## ACTIVITY
A word-for-word restatement of every record is required.

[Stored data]
Segment Open

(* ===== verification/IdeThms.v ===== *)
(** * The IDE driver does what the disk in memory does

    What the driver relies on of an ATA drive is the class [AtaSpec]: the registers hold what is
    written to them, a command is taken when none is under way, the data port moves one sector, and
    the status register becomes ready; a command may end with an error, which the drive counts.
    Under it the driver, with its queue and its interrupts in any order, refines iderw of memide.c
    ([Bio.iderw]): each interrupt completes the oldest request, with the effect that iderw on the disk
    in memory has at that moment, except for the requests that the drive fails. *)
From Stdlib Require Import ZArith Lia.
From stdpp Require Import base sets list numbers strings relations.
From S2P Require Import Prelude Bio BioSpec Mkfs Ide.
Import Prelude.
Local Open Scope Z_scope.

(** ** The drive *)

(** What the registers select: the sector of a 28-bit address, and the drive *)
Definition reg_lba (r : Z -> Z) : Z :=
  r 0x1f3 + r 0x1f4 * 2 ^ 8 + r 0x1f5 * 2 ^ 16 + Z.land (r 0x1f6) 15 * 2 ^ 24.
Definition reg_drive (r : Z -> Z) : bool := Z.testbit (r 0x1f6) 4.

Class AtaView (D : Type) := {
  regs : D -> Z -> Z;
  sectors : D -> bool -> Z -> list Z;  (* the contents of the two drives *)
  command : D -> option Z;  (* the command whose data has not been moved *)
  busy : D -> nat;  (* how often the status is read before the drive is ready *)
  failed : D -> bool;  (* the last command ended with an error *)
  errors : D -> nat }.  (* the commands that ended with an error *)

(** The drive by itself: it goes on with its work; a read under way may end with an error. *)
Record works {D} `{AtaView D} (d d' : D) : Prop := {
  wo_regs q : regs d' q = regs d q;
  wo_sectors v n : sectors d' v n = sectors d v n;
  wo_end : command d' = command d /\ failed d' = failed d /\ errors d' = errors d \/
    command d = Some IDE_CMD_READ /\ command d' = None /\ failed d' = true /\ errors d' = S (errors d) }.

Segment Closed

## ANSWER AREA
(* ===== verification/IdeThms.v ===== *)
(** * The IDE driver does what the disk in memory does

    What the driver relies on of an ATA drive is the class [AtaSpec]: the registers hold what is
    written to them, a command is taken when none is under way, the data port moves one sector, and
    the status register becomes ready; a command may end with an error, which the drive counts.
    Under it the driver, with its queue and its interrupts in any order, refines iderw of memide.c
    ([Bio.iderw]): each interrupt completes the oldest request, with the effect that iderw on the disk
    in memory has at that moment, except for the requests that the drive fails. *)
From Stdlib Require Import ZArith Lia.
From stdpp Require Import base sets list numbers strings relations.
From S2P Require Import Prelude Bio BioSpec Mkfs Ide.
Import Prelude.
Local Open Scope Z_scope.

(** ** The drive *)

(** What the registers select: the sector of a 28-bit address, and the drive *)
Definition reg_lba (r : Z -> Z) : Z :=
  r 0x1f3 + r 0x1f4 * 2 ^ 8 + r 0x1f5 * 2 ^ 16 + Z.land (r 0x1f6) 15 * 2 ^ 24.
Definition reg_drive (r : Z -> Z) : bool := Z.testbit (r 0x1f6) 4.

Class AtaView (D : Type) := {
  regs : D -> Z -> Z;
  sectors : D -> bool -> Z -> list Z;  (* the contents of the two drives *)
  command : D -> option Z;  (* the command whose data has not been moved *)
  busy : D -> nat;  (* how often the status is read before the drive is ready *)
  failed : D -> bool;  (* the last command ended with an error *)
  errors : D -> nat }.  (* the commands that ended with an error *)

(** The drive by itself: it goes on with its work; a read under way may end with an error. *)
Record works {D} `{AtaView D} (d d' : D) : Prop := {
  wo_regs q : regs d' q = regs d q;
  wo_sectors v n : sectors d' v n = sectors d v n;
  wo_end : command d' = command d /\ failed d' = failed d /\ errors d' = errors d \/
    command d = Some IDE_CMD_READ /\ command d' = None /\ failed d' = true /\ errors d' = S (errors d) }.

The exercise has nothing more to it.